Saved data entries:
:::

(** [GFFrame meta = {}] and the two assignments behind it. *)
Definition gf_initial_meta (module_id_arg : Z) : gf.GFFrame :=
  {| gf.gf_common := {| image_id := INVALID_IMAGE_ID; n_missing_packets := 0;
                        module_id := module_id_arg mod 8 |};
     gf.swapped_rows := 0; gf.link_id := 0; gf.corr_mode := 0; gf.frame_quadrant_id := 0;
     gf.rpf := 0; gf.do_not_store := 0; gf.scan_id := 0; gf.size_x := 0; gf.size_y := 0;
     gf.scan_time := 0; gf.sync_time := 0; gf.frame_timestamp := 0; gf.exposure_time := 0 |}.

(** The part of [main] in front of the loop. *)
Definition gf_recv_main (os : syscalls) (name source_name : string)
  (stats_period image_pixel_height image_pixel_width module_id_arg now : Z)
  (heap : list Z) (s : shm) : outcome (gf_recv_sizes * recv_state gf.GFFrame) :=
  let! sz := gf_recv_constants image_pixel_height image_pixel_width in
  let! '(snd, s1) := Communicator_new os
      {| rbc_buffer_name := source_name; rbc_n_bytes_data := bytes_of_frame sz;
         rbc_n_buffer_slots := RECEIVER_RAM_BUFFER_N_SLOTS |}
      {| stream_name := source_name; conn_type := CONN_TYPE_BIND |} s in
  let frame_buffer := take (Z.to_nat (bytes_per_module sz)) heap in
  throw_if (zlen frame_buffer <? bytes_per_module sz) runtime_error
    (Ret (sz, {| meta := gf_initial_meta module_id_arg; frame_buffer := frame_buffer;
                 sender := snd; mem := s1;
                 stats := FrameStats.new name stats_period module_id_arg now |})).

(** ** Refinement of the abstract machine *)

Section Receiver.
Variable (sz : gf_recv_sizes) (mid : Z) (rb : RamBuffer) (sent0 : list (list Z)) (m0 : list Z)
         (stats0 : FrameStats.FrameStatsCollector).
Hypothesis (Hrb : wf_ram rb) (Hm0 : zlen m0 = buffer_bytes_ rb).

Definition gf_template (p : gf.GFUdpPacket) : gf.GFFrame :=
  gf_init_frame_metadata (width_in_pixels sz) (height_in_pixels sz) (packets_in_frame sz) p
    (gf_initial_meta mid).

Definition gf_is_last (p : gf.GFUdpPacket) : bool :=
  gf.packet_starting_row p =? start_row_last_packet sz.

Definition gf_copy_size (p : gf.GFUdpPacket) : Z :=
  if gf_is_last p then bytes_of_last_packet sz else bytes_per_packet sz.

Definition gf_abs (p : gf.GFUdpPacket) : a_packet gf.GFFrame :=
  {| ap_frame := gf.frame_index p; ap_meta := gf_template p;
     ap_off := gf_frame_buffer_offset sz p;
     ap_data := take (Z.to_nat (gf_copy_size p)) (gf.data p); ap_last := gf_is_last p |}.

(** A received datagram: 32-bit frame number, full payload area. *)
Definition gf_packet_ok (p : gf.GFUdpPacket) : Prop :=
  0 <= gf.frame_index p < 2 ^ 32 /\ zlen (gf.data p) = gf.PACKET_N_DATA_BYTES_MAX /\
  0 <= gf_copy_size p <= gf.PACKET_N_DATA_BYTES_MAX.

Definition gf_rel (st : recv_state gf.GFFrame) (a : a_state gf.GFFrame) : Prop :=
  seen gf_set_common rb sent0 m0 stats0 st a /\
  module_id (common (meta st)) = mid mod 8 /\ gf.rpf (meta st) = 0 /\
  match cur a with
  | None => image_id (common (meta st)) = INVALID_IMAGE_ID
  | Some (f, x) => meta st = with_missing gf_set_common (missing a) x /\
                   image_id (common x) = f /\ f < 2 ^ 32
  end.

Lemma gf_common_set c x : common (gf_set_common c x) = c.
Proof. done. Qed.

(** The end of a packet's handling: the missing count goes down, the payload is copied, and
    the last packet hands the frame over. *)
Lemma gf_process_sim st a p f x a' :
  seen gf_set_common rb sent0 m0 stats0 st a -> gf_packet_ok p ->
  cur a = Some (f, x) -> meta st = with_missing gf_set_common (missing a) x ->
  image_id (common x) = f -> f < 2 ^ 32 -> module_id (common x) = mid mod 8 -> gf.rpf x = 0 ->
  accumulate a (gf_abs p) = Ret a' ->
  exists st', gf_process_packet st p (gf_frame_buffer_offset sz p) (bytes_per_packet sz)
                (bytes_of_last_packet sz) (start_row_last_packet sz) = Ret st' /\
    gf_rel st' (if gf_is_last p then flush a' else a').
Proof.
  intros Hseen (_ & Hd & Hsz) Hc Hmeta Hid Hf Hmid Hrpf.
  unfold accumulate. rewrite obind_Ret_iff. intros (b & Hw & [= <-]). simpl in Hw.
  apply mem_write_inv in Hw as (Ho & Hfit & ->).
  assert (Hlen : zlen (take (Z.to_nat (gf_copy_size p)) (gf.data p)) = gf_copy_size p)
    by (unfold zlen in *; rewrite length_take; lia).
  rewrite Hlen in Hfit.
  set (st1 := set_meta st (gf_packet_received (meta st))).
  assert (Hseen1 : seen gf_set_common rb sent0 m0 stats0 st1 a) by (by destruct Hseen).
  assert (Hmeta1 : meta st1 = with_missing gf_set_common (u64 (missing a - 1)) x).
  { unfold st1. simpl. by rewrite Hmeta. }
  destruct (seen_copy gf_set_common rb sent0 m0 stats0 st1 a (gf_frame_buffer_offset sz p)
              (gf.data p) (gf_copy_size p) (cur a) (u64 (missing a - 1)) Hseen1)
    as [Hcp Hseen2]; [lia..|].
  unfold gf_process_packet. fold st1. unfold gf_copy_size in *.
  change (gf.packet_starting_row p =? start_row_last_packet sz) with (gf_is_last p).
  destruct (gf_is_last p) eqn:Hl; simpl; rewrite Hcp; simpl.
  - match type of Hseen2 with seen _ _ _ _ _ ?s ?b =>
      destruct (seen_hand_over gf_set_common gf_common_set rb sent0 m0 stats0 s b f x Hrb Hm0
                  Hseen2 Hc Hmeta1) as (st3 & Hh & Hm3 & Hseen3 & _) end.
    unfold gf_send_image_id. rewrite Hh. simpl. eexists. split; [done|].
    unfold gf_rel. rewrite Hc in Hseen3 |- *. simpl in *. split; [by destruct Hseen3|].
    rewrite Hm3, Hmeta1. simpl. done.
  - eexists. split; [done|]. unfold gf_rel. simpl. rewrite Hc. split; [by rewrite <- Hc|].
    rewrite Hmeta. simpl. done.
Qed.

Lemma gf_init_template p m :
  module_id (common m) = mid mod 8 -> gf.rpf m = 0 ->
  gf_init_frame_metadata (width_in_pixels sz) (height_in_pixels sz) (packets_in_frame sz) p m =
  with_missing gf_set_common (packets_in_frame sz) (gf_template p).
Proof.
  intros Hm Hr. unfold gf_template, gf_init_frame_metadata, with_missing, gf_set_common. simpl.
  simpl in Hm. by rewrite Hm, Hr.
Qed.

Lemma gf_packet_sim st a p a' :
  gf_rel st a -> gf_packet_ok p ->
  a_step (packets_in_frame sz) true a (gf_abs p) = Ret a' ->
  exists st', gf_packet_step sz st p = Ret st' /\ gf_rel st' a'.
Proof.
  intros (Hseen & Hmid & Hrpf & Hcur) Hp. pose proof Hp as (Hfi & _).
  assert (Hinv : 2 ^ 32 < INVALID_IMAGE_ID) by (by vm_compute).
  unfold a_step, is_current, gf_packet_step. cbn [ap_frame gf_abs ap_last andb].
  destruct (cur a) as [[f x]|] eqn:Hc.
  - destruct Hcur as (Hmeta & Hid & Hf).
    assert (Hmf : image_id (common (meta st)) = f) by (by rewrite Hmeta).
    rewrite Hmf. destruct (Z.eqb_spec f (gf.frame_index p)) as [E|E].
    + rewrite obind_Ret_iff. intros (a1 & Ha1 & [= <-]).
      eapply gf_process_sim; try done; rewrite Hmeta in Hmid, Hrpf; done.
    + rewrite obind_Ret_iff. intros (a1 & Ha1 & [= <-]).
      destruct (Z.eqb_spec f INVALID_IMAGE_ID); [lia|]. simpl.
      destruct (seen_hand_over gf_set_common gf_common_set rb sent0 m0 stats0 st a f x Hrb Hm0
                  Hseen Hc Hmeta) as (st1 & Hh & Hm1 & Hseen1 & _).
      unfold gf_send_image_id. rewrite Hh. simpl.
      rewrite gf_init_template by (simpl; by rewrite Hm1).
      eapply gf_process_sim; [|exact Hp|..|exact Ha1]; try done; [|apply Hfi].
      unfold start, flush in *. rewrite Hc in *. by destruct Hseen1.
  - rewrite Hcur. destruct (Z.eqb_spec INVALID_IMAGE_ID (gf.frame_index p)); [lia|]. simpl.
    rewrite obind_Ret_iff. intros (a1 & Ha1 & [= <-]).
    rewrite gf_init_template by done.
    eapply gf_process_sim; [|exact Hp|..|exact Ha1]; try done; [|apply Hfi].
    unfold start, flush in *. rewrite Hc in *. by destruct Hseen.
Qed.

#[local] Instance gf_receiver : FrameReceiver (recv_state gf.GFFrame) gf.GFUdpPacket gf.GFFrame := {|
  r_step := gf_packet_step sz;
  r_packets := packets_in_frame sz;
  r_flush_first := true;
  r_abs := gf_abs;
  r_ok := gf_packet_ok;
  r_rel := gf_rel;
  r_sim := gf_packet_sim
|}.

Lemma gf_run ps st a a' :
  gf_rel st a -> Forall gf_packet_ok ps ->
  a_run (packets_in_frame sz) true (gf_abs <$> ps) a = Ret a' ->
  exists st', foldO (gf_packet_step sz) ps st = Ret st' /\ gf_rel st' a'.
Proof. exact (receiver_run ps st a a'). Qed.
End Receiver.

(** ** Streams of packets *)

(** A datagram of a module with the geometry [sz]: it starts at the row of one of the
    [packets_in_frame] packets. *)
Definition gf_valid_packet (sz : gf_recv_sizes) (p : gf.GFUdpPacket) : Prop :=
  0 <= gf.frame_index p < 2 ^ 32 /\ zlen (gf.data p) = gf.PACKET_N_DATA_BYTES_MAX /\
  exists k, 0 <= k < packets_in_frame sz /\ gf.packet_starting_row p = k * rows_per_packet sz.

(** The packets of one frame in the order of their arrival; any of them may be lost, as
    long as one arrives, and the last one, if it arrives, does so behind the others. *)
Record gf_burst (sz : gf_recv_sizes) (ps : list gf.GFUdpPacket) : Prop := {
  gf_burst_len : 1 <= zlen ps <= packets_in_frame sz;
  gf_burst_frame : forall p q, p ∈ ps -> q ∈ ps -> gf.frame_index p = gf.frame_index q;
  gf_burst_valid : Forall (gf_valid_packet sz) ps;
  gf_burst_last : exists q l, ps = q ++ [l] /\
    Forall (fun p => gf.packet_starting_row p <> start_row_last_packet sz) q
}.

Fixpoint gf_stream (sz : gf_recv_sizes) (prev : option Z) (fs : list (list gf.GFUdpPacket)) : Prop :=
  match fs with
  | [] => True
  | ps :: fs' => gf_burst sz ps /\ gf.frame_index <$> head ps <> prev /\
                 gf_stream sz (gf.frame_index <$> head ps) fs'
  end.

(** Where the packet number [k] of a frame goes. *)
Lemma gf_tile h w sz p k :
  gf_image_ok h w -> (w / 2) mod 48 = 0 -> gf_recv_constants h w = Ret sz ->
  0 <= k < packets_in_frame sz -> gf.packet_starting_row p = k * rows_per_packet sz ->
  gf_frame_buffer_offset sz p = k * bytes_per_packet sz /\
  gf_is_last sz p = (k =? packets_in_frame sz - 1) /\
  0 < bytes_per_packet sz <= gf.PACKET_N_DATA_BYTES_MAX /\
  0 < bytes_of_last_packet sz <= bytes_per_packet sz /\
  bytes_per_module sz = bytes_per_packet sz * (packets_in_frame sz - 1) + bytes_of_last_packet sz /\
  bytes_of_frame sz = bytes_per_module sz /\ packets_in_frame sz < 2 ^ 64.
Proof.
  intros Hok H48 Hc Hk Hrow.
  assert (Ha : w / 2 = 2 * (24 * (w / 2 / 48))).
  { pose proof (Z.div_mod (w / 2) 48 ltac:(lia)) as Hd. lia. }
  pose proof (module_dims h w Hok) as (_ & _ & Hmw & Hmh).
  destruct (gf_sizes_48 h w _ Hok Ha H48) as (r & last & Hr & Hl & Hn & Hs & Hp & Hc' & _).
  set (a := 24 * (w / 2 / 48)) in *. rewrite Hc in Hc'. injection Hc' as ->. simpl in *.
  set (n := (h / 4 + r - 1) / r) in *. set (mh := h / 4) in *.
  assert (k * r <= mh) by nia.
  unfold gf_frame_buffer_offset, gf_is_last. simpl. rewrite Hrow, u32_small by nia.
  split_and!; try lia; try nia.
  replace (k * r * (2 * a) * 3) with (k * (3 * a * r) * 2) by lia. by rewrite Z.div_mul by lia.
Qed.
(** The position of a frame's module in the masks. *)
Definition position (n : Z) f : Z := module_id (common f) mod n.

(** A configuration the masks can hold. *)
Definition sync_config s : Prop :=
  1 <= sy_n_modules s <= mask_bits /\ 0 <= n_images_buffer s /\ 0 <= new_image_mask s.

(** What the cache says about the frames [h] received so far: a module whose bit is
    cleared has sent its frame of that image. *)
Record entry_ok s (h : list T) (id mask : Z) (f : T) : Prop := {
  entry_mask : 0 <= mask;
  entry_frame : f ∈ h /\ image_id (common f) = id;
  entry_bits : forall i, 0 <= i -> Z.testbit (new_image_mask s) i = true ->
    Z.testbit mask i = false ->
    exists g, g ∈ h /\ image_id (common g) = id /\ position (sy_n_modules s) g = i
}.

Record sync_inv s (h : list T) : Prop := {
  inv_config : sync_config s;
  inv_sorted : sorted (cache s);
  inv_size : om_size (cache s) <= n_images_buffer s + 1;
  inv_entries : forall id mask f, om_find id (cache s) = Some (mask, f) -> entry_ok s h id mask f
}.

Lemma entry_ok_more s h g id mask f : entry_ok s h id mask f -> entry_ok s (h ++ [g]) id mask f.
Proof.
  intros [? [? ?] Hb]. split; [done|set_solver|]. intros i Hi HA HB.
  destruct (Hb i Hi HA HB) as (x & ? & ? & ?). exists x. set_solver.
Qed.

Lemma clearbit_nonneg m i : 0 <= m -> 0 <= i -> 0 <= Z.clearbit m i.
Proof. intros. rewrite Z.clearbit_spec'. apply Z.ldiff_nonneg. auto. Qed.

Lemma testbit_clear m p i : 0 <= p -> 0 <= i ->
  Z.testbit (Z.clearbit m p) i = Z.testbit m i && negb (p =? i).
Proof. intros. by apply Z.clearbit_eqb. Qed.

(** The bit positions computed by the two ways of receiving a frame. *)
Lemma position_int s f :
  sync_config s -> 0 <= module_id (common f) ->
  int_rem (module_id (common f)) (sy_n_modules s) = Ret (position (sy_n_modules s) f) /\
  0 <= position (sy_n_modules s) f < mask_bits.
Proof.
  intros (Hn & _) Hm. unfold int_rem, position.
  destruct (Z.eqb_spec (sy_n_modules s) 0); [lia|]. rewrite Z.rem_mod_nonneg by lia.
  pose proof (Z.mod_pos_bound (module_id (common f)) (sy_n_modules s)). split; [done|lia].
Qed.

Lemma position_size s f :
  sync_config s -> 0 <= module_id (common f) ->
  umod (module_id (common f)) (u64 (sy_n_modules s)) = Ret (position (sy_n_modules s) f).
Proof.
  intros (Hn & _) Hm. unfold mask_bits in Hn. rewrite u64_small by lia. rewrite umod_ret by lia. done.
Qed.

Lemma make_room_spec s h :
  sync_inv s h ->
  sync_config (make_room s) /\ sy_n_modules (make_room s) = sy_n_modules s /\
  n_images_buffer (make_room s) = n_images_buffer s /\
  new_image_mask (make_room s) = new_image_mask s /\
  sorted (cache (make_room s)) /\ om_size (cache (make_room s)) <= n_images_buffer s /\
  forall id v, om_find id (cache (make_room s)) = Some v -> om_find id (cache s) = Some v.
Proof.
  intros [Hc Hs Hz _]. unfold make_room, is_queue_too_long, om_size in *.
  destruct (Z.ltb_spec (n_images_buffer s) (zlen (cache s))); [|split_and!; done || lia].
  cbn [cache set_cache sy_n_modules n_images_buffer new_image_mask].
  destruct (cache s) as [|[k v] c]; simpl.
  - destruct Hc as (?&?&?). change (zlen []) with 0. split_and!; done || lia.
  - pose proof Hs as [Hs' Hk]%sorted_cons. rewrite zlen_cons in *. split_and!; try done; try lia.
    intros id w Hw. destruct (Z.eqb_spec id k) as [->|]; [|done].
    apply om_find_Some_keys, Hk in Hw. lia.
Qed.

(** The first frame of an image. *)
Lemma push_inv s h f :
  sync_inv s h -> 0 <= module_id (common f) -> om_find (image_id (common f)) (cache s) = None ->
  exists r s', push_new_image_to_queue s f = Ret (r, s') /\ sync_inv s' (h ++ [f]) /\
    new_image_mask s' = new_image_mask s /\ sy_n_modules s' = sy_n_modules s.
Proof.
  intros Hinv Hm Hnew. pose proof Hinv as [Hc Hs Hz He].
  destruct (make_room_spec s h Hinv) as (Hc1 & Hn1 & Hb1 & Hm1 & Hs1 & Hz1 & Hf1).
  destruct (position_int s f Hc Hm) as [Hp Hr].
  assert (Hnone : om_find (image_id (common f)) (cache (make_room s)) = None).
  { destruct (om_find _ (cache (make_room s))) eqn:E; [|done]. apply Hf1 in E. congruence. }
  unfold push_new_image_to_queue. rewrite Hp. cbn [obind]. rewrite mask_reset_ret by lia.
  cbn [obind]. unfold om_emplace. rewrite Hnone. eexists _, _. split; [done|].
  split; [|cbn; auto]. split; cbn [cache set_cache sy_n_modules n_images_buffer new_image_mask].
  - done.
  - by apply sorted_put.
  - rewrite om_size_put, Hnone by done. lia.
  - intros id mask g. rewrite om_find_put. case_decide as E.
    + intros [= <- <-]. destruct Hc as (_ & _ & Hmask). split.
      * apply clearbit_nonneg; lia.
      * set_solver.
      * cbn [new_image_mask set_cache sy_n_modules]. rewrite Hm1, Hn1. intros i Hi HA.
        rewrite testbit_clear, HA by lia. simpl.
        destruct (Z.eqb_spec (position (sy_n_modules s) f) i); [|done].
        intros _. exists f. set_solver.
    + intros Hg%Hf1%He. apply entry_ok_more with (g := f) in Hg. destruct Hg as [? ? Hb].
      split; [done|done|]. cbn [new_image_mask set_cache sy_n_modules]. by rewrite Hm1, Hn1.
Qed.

:::

> _Required action_:
Would you copy out exactly the lines above that start at the one containing "gf_rel st a -> Forall gf_packet_ok ps ->" and end at the one containing "gf_is_last sz p", inclusive?

> _Output of the exercise_:
  gf_rel st a -> Forall gf_packet_ok ps ->
  a_run (packets_in_frame sz) true (gf_abs <$> ps) a = Ret a' ->
  exists st', foldO (gf_packet_step sz) ps st = Ret st' /\ gf_rel st' a'.
Proof. exact (receiver_run ps st a a'). Qed.
End Receiver.

(** ** Streams of packets *)

(** A datagram of a module with the geometry [sz]: it starts at the row of one of the
    [packets_in_frame] packets. *)
Definition gf_valid_packet (sz : gf_recv_sizes) (p : gf.GFUdpPacket) : Prop :=
  0 <= gf.frame_index p < 2 ^ 32 /\ zlen (gf.data p) = gf.PACKET_N_DATA_BYTES_MAX /\
  exists k, 0 <= k < packets_in_frame sz /\ gf.packet_starting_row p = k * rows_per_packet sz.

(** The packets of one frame in the order of their arrival; any of them may be lost, as
    long as one arrives, and the last one, if it arrives, does so behind the others. *)
Record gf_burst (sz : gf_recv_sizes) (ps : list gf.GFUdpPacket) : Prop := {
  gf_burst_len : 1 <= zlen ps <= packets_in_frame sz;
  gf_burst_frame : forall p q, p ∈ ps -> q ∈ ps -> gf.frame_index p = gf.frame_index q;
  gf_burst_valid : Forall (gf_valid_packet sz) ps;
  gf_burst_last : exists q l, ps = q ++ [l] /\
    Forall (fun p => gf.packet_starting_row p <> start_row_last_packet sz) q
}.

Fixpoint gf_stream (sz : gf_recv_sizes) (prev : option Z) (fs : list (list gf.GFUdpPacket)) : Prop :=
  match fs with
  | [] => True
  | ps :: fs' => gf_burst sz ps /\ gf.frame_index <$> head ps <> prev /\
                 gf_stream sz (gf.frame_index <$> head ps) fs'
  end.

(** Where the packet number [k] of a frame goes. *)
Lemma gf_tile h w sz p k :
  gf_image_ok h w -> (w / 2) mod 48 = 0 -> gf_recv_constants h w = Ret sz ->
  0 <= k < packets_in_frame sz -> gf.packet_starting_row p = k * rows_per_packet sz ->
  gf_frame_buffer_offset sz p = k * bytes_per_packet sz /\
  gf_is_last sz p = (k =? packets_in_frame sz - 1) /\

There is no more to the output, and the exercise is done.